Scan the records for the string "LeafDescriptor", then copy each line that has it.

────

Lemma chain_hash_short tx i t :
  list_find (λ t, t = tx) chain_txs = Some (i, t) → chain_txs !! i = Some tx ∧ (i < 7)%nat.
Proof.
  intros H. apply list_find_Some in H as (H & -> & _). split; [done|]. by apply lookup_lt_Some in H.
Qed.

Lemma chain_hash_inj tx tx' : chain_hash tx = chain_hash tx' → tx = tx'.
Proof.
  unfold chain_hash.
  destruct (list_find (λ t, t = tx) chain_txs) as [[i t]|] eqn:E;
    destruct (list_find (λ t, t = tx') chain_txs) as [[j t']|] eqn:E'; intros H.
  - apply chain_hash_short in E as [E _], E' as [E' _]. assert (i = j) as -> by lia. congruence.
  - apply chain_hash_short in E as [_ E]. unfold long_hash in H. lia.
  - apply chain_hash_short in E' as [_ E']. unfold long_hash in H. lia.
  - unfold long_hash in H. apply N.add_cancel_l, pair_up_inj in H. injection H as H. by apply (inj encode) in H.
Qed.

Lemma chain_hash_above tx p : f_TxIn tx = [p] → (op_Hash p.1 < chain_hash tx)%N.
Proof.
  intros Hp. unfold chain_hash. destruct (list_find (λ t, t = tx) chain_txs) as [[i t]|] eqn:E.
  - apply chain_hash_short in E as [E _].
    do 7 (destruct i as [|i]; [injection E as <-; injection Hp as <-; cbn; lia|]). done.
  - unfold long_hash. rewrite Hp. unfold pair_up. cbn [fst op_Hash]. nia.
Qed.

Lemma chain_hash_laws : @HashLaws chain_script.
Proof.
  exact {| hash_inj := chain_hash_inj : ∀ tx tx', @ForfeitTxHash chain_script tx = _ → _;
    generation := id; hash_above := chain_hash_above |}.
Qed.

Definition three_leaves : list LeafDescriptor :=
  [mkLeaf [81; 1] 500 (Some 11%N) 0; mkLeaf [81; 2] 300 (Some 12%N) 0; mkLeaf [81; 3] 200 (Some 13%N) 0].

(** *** An exit *)

Definition from_result {A} (d : A) (r : result error A) : A := match r with Ok x => x | Err _ => d end.
Definition no_tree : Tree := mkTree None (mkOutPoint 0 0) None [] None 0 None.

Definition chain_tree : Tree :=
  from_result no_tree (@BuildTree chain_script chain_musig (Some 5%N) [9] 2 (mkOutPoint 77 0)
    (Some (mkTxOut 1000 [81])) three_leaves).
Definition chain_leaf : LeafDescriptor := mkLeaf [81; 2] 300 (Some 12%N) 0.
Definition chain_path : Tree :=
  from_result no_tree (@ValidatePath chain_script chain_musig chain_tree (Some 12%N) chain_leaf 5).

(** The signatures of every node of a path. *)
Definition sign_node {TX : Txscript} {MS : Musig} (prevs : gmap OutPoint TxOut) (n : Node) :
    Hash * Signature :=
  (TXID n, Z.of_N (default 0%N (FinalKey n)) :: from_result [] (SigHash n prevs)).
Definition sign_path {TX : Txscript} {MS : Musig} (t : Tree) : gmap Hash Signature :=
  match Root t, BatchOutput t with
  | Some root, Some out => list_to_map (map (sign_node (PrevOutputFetcher root out)) (NodesIter root))
  | _, _ => ∅
  end.
Definition chain_sigs : gmap Hash Signature := @sign_path chain_script chain_musig chain_path.

Definition keys_ok {MS : Musig} (tweak : Node → list Z) (m : Node) : bool :=
  match FinalKey m, ComputeFinalKey (CoSigners m) (tweak m) with
  | Some k, Ok k' => bool_decide (k = k')
  | None, _ => true
  | _, _ => false
  end.
Lemma keys_ok_computed {MS : Musig} tweak n :
  forallb (keys_ok tweak) (NodesIter n) = true → keys_computed tweak n.
Proof.
  rewrite forallb_forall. intros H m key Hm Hk. apply list_elem_of_In in Hm. specialize (H m Hm).
  unfold keys_ok in H. rewrite Hk in H. destruct (ComputeFinalKey _ _); [|done].
  apply bool_decide_eq_true in H. by subst.
Qed.


(** Two leaves without an amount are never split: the recursion has no end. *)
Lemma zero_leaves_not_split {MS : Musig} fuel op l :
  l_Amount l ≤ 0 →
  buildStructureRecursive fuel [l; l] op 2 WeightByBtcAmount = Err "stack overflow".
Proof.
  intros Hl. assert (partitionLeavesByWeight [l; l] 2 WeightByBtcAmount = [[l; l]]) as Hp.
  { unfold partitionLeavesByWeight, WeightByBtcAmount. cbn. by rewrite Z.max_l by done. }
  induction fuel as [|fuel IH]; [done|]. cbn [buildStructureRecursive]. rewrite Hp. cbn [map_results].
  by rewrite IH.
Qed.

────

SOLUTION TO THIS TASK>
Definition three_leaves : list LeafDescriptor :=
Definition chain_leaf : LeafDescriptor := mkLeaf [81; 2] 300 (Some 12%N) 0.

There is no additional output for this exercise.